[WHAT THE TASK REQUIRES]
Wherever "eapply" appears in the records below, copy the line that holds it.

————————

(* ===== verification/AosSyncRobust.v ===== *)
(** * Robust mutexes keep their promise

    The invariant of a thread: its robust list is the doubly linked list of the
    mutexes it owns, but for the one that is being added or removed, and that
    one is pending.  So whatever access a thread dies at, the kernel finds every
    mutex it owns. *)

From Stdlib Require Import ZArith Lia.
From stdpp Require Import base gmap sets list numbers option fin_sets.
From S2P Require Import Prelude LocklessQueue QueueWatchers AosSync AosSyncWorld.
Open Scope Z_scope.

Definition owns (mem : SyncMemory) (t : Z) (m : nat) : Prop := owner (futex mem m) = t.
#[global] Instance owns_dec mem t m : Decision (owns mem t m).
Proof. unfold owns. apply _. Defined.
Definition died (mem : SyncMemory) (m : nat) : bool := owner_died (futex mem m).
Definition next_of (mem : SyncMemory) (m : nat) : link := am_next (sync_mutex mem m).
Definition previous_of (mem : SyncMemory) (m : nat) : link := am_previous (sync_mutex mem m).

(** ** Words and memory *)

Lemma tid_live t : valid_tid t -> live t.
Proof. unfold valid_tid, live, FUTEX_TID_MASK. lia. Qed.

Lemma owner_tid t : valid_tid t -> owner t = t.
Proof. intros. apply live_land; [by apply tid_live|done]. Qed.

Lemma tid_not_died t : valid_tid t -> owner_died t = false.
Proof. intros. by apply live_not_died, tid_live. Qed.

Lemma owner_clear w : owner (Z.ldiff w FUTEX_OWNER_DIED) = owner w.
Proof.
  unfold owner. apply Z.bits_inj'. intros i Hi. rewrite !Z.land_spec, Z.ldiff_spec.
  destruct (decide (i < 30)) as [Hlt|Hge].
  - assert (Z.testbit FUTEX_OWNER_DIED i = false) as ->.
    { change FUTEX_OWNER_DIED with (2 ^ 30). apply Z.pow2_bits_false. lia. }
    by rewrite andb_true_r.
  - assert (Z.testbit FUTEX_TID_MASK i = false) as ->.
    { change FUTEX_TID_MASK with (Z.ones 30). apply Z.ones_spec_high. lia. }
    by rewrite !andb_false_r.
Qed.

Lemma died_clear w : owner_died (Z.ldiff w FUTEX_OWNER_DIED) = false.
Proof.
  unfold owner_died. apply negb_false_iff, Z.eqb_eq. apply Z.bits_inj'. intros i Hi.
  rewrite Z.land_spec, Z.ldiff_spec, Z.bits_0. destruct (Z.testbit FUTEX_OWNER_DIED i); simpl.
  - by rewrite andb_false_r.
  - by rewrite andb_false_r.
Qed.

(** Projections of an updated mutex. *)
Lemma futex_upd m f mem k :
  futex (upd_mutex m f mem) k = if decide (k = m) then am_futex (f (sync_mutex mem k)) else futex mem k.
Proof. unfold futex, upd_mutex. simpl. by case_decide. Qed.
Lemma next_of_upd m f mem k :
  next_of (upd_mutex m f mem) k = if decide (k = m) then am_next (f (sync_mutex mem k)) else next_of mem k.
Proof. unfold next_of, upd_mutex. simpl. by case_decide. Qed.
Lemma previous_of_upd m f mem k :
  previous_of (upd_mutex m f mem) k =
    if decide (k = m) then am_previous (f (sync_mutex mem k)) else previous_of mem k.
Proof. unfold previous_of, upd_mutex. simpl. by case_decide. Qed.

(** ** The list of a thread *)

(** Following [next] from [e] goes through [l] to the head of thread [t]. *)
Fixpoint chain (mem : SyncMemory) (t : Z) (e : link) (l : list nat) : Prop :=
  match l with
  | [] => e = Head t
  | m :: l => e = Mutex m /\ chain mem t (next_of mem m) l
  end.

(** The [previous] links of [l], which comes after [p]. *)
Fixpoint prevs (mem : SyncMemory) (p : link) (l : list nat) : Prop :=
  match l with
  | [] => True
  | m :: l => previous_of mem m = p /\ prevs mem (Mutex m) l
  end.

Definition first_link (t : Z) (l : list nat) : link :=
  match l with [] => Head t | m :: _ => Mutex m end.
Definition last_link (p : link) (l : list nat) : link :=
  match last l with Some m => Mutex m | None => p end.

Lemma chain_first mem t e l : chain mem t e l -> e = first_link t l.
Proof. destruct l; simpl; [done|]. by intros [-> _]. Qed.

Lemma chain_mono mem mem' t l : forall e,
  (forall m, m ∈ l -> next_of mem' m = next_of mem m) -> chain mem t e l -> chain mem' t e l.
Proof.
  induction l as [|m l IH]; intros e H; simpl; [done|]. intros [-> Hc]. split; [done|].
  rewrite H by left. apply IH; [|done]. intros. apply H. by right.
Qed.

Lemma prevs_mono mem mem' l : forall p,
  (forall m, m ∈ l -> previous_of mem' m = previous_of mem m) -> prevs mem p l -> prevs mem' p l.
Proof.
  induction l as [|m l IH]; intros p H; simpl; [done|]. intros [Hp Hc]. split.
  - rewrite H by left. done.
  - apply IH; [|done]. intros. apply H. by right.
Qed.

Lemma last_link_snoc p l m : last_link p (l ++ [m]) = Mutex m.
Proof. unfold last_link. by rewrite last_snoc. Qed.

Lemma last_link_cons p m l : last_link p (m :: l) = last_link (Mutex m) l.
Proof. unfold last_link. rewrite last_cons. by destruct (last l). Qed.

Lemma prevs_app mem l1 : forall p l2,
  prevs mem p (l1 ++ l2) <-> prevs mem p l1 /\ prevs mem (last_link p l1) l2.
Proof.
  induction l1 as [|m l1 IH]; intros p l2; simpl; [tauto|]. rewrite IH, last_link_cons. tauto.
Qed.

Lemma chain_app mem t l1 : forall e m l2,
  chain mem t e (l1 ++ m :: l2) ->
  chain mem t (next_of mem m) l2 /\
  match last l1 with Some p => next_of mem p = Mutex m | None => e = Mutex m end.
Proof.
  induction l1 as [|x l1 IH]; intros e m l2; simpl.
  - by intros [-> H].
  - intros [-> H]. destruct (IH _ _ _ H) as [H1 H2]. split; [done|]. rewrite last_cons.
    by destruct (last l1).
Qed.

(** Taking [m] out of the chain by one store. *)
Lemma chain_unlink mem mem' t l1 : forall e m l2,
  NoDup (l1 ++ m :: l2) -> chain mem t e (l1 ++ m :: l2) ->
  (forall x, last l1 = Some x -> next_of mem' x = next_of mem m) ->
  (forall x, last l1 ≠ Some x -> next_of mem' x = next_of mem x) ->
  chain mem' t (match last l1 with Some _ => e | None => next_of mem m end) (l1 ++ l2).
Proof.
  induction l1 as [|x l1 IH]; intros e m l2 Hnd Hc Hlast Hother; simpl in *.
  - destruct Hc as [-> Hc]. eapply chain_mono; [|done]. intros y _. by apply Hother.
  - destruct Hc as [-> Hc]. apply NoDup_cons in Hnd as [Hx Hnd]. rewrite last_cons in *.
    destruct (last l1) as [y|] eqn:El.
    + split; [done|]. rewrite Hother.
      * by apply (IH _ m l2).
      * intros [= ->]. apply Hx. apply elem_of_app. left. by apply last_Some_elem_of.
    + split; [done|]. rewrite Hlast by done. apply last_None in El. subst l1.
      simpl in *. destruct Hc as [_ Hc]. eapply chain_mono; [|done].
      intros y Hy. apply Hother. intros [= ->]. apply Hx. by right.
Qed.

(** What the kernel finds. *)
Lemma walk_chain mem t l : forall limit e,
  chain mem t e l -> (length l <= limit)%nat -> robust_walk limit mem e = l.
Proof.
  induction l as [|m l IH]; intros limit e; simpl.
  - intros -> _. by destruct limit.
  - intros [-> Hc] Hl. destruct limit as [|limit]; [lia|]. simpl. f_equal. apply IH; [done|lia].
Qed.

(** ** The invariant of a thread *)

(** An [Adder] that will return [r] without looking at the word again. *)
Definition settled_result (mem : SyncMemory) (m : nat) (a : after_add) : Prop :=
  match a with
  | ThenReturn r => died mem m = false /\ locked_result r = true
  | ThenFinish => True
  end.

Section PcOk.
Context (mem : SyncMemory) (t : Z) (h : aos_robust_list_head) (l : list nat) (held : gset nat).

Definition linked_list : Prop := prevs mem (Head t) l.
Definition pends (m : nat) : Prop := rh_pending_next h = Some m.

————————

[EXERCISE OUTPUT]
  - destruct Hc as [-> Hc]. eapply chain_mono; [|done]. intros y _. by apply Hother.
      simpl in *. destruct Hc as [_ Hc]. eapply chain_mono; [|done].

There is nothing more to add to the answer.